Check each line of the data, and copy those where "negb" appears.

Saved entries:
================

Lemma receiveMessage_safe now order : walks_all order -> safe udp_inv (receiveMessage now order).
Proof.
  intros Hwalk u (Hf & Hr & Hin). unfold receiveMessage.
  pose proof (receive_loop_inv now order (S (length (net_incoming (ut_net u)))) (length (net_incoming (ut_net u)))
    Hwalk ltac:(lia) u) as H.
  destruct (receive_loop _ _ _ u) as [res u']. specialize (H ltac:(by split_and!)).
  destruct res as [m|e|[]]; try done; by destruct H as (? & ? & ? & _).
Qed.

(** C7. Receiving never throws.  Whatever the datagrams that have arrived, and
    however the fragment store is walked, [receiveMessage] returns a message,
    returns an error, or waits for the next datagram, and it keeps the
    invariant of the stores; the loop over the messages of a datagram and the
    loop over the datagrams end.  A datagram must only not hold a reliability
    header that announces more than eight acknowledgements. *)
Theorem receive_never_throws now order u :
  udp_inv u -> walks_all order ->
  let '(res, u') := receiveMessage now order u in
  (is_fault res = false \/ res = Fault WouldBlock) /\ udp_inv u'.
Proof.
  intros Hu Hwalk. pose proof (receiveMessage_safe now order Hwalk u Hu) as H.
  destruct (receiveMessage now order u) as [[m|e|[]] u']; try done; by split; [auto|].
Qed.
End Transport.

(** ** A concrete input *)
(** A fragment that is the last and the first of its message, a message with a
    boundary beyond the end, an unknown message type, a padding message. *)
Definition odd_datagrams : list (list Z) :=
  [[192; 7; 0; 0; 128; 1; 2]; [136; 9; 0; 1]; [99]; [127; 0; 0]; []].

Definition odd_udp : @UdpTransport nano_time rle_lib :=
  new_UdpTransport (0 : @instant nano_time) None (quiet_net odd_datagrams) {| m_x := 1; m_y := 2; m_z := 3 |}.

Lemma receive_never_throws_witness :
  let '(res, u') := receiveMessage (T := nano_time) (R := list_reader) (5 : @instant nano_time) every_key odd_udp in
  (is_fault res = false \/ res = Fault WouldBlock) /\ udp_inv (R := list_reader) u'.
Proof.
  apply (receive_never_throws (T := nano_time) (CL := rle_lib) (R := list_reader)
    (5 : @instant nano_time) every_key odd_udp).
  - split; [split; apply map_Forall_empty|]. split; [split; apply Forall_nil_2|].
    repeat (apply Forall_cons_2; [split; [repeat constructor; unfold byte_ok; lia|vm_compute; reflexivity]|]).
    apply Forall_nil_2.
  - apply every_key_walks.
Defined.
(* ===== verification/StreamSafe.v ===== *)
(** * Messages over any stream: whatever arrives

    What a stream promises to [streamcommon::receiveMessage], and that the
    latter then never throws nor loops; the TCP socket keeps the promise. *)
From S2P Require Import Prelude Dbuf Messages Codec CodecSafety Time Errors Effects.
From S2P Require Import Stats Compress Transport Stream.

#[local] Arguments decodeMeta : simpl never.

(** ** The promise
    [receive] into a buffer that is not empty gives as many bytes as fit, or
    fails, or waits; and each call uses up what the stream can still give. *)
Class StreamingLaws (St : Type) {SO : Streaming St} := {
  st_ok : St -> Prop;
  st_receive_law n s : 0 < n -> st_ok s ->
    match st_receive n s with
    | (Ok bs, s') => st_ok s' /\ bytes_ok bs /\ (st_turns s' + length bs <= st_turns s)%nat
    | (Err _, s') | (Fault WouldBlock, s') => st_ok s'
    | (Fault _, _) => False
    end;
}.

#[export] Instance tcp_streaming_laws : StreamingLaws ByteStream.
Proof.
  refine {| st_ok s := Forall (fun part => match part with inl _ => True | inr bs => bytes_ok bs end) (st_incoming s) |}.
  intros n s Hn Hs. cbn. unfold stream_receive, stream_bytes.
  destruct (st_incoming s) as [|[e|part] rest] eqn:Hin; [by rewrite Hin|by apply Forall_cons in Hs as [_ ?]|].
  apply Forall_cons in Hs as [Hp Hr]. cbn. split; [|split; [by apply Forall_take|]].
  - destruct (Z.leb_spec (len part) n); [done|]. constructor; [by apply Forall_drop|done].
  - unfold ztake. rewrite length_take. destruct (Z.leb_spec (len part) n); [lia|]. cbn. unfold zdrop. rewrite length_drop. lia.
Defined.

Section Safe.
Context {T : TimeLib} {CL : CompressionLib} {C : CircularBuffer} {CLaws : CircularBufferLaws C} `{RL : ByteReaderLaws}.
Context {St : Type} {SO : Streaming St} {SL : StreamingLaws St}.
Abbreviation Layer := (StreamLayer St).

Definition layer_ok (s : Layer) : Prop := st_ok (sp_stream s) /\ bytes_ok (contents (sp_buffer s)).
Definition layer_turns (s : Layer) : nat := (2 * st_turns (sp_stream s) + length (contents (sp_buffer s)))%nat.
(** What is left to do is less than [n]. *)
Definition within (n : nat) (s : Layer) : Prop := layer_ok s /\ (layer_turns s < n)%nat.

Lemma reserve_within n : triple (within n) (reserve_space : ST Layer unit) (fun _ s => within n s /\ 0 < cb_writeWindow (sp_buffer s)) layer_ok.
Proof.
  intros s [Hs Hn]. unfold reserve_space, get, mbind, ST_bind.
  destruct (Z.ltb_spec (cb_writeWindow (sp_buffer s)) 2048); [|split; [done|lia]].
  destruct (1024 * 1024 <=? cb_capacity (sp_buffer s)); [done|]. unfold on_buffer, modify.
  pose proof (cb_window_law 2048 (sp_buffer s)). unfold within, layer_ok, layer_turns in *. cbn. rewrite cb_reserve_law.
  split; [done|lia].
Qed.

Lemma waitForData_within n now : triple (within (S n)) (waitForData now : ST Layer unit) (fun _ => within n) layer_ok.
Proof.
  unfold waitForData. eapply triple_bind; [apply reserve_within|]. intros ?. apply triple_read. intros wnd.
  intros s [[[[Hs Hb] Hn] Hw] <-]. unfold in_stream, focus, mbind, ST_bind.
  pose proof (st_receive_law _ _ Hw Hs) as H. destruct (st_receive _ (sp_stream s)) as [[bs|e|[]] st']; try done.
  destruct H as (Hs' & Hbs & Hlen). destruct (Z.eqb_spec (len bs) 0); [done|].
  unfold in_base, focus, on_buffer, modify. unfold within, layer_ok, layer_turns in *. cbn in *. rewrite cb_write_law.
  split; [split; [done|by apply Forall_app]|]. rewrite length_app. lia.
Qed.

Lemma decode_peeked_ok now wrp n :
  wrp.1 <> [] -> triple (within n) (decode_peeked now wrp : ST Layer QunetMessage) (fun _ => within n) (within n).
Proof.
  intros Hne s Hs. unfold decode_peeked.
  set (data := match wrp.2 with [] => decodeMeta wrp.1 false false | _ => _ end).
  assert (is_fault data = false /\ forall meta, data = Ok meta -> comp_ok (mm_compressionHeader meta)) as [Hf Hc].
  { unfold data. destruct wrp.2; split; try (by apply decodeMeta_total; destruct wrp.1); intros meta; apply decodeMeta_comp. }
  clearbody data. unfold lift, mbind, ST_bind, decode_error. destruct data as [meta|e|f]; [|done|done]. specialize (Hc _ eq_refl).
  cbn. destruct (negb _).
  - pose proof (decodeWithMeta_total meta) as Hd. destruct (decodeWithMeta meta) as [m|e|f]; [|done|done]. cbn.
    by destruct wrp.1 as [|b l].
  - unfold in_base, focus. pose proof (decodePreFinal_total now meta (sp_base s) Hc) as Hd.
    by destruct (decodePreFinalDataMessage now meta (sp_base s)) as [[m|e|f] b].
Qed.

Lemma peek_length_ok (s : Layer) :
  bytes_ok (contents (sp_buffer s)) -> 4 <= len (contents (sp_buffer s)) ->
  exists n, peek_length s = Ok n /\ 0 <= n.
Proof.
  intros Hb Hl. unfold peek_length. rewrite (cb_peek_law 4) by lia. set (bs := ztake 4 (contents (sp_buffer s))).
  assert (len bs = 4) as Hbs by (unfold bs; apply len_ztake; lia).
  assert (bytes_ok (unread (reader_of bs))) as Hbr by (rewrite unread_of; by apply Forall_take).
  rewrite readU32_law. unfold reads. rewrite unread_of. destruct (Z.leb_spec 4 (len bs)); [|lia]. cbn.
  eexists. split; [reflexivity|]. pose proof (le_combine_small 4 _ Hbr) as H4. rewrite unread_of in H4. lia.
Qed.

Lemma skip_within n k : 0 <= k -> triple (fun s => within n s /\ k <= len (contents (sp_buffer s)))
  (on_buffer (cb_skip k) : ST Layer unit) (fun _ => within (n - Z.to_nat k)) layer_ok.
Proof.
  intros Hk s [[[Hs Hb] Hn] Hl]. unfold on_buffer, modify, within, layer_ok, layer_turns in *. cbn.
  rewrite cb_skip_law by lia. split; [split; [done|by apply Forall_drop]|]. unfold zdrop. rewrite length_drop. lia.
Qed.

Lemma decode_peeked_buffer now wrp : keeps sp_buffer (decode_peeked now wrp : ST Layer QunetMessage).
Proof.
  assert (forall A (m : ST BaseTransport A), keeps sp_buffer (in_base m : ST Layer A)) by (intros; by apply keeps_outside).
  unfold decode_peeked. keeps_auto.
Qed.

Lemma receive_loop_ok now fuel : triple (within fuel) (receive_loop fuel now : ST Layer QunetMessage) (fun _ => layer_ok) layer_ok.
Proof.
  induction fuel as [|fuel IH]; [intros s [_ H]; lia|]. cbn [receive_loop]. apply triple_read. intros size.
  assert (triple (fun s : Layer => within (S fuel) s) (_ ← waitForData now; receive_loop fuel now) (fun _ => layer_ok) layer_ok) as Hwait
    by (eapply triple_bind; [apply waitForData_within|by intros ?]).
  intros s [Hw <-]. destruct (Z.ltb_spec (cb_size (sp_buffer s)) 4) as [|H4]; [by apply Hwait|].
  rewrite cb_size_law in *. destruct (peek_length_ok s) as (n & Hp & Hn); [apply Hw|done|].
  do 3 (erewrite bind_run by (unfold get, lift; rewrite ?Hp; reflexivity); cbv beta).
  assert (within (S fuel - 4) (set_buffer (cb_skip 4 (sp_buffer s)) s)) as H1
    by exact (skip_within (S fuel) 4 ltac:(lia) s (conj Hw H4)).
  destruct (Z.eqb_spec n 0) as [|Hn0].
  { unfold on_buffer, modify. erewrite bind_run by reflexivity. apply IH. destruct H1 as [H1 Hm]. split; [done|lia]. }
  destruct (negb _ && _); [apply Hw|]. destruct (Z.ltb_spec (len (contents (sp_buffer s))) (4 + n)) as [|Hl]; [by apply Hwait|].
  unfold on_buffer, modify. erewrite bind_run by reflexivity. cbv beta. set (s1 := set_buffer _ s) in *.
  assert (n <= len (contents (sp_buffer s1))) as Hl1 by (cbn; rewrite cb_skip_law, len_zdrop by lia; lia).
  erewrite bind_run by reflexivity. cbv beta.
  assert (0 < n <= len (contents (sp_buffer s1))) as Hn1 by lia. pose proof (cb_peek_first n (sp_buffer s1) Hn1) as Hne.
  pose proof (decode_peeked_ok now _ _ Hne s1 H1) as Hd. unfold attempt at 1, mbind at 1, ST_bind at 1.
  assert (forall s2, within (S fuel - 4) s2 -> sp_buffer s2 = sp_buffer s1 -> layer_ok (set_buffer (cb_skip n (sp_buffer s2)) s2)) as Hend.
  { intros s2 [[Hs2 Hb2] _] Heq. unfold layer_ok in *. cbn. rewrite Heq in *. rewrite cb_skip_law by lia.
    split; [done|by apply Forall_drop]. }
  assert (sp_buffer (decode_peeked now (cb_peek n (sp_buffer s1)) s1).2 = sp_buffer s1) as Hbuf by apply decode_peeked_buffer.
  destruct (decode_peeked now (cb_peek n (sp_buffer s1)) s1) as [[m|e|[]] s2]; try done; first [by apply Hend | apply Hd].
Qed.

(** Whatever bytes arrive, however they are cut, [receiveMessage] returns a message
    or an error, or waits; it never throws, reads out of range or loops, and leaves
    stream and buffer fit for the next call. *)
Lemma stream_receive_safe now : safe layer_ok (streamcommon_receiveMessage now : ST Layer QunetMessage).
Proof.
  intros s Hs. unfold streamcommon_receiveMessage. apply (receive_loop_ok now (receive_fuel s)). split; [done|].
  unfold layer_turns, receive_fuel. rewrite cb_size_law. lia.
Qed.
End Safe.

================

> _Written response_
  cbn. destruct (negb _).
  destruct (negb _ && _); [apply Hw|]. destruct (Z.ltb_spec (len (contents (sp_buffer s))) (4 + n)) as [|Hl]; [by apply Hwait|].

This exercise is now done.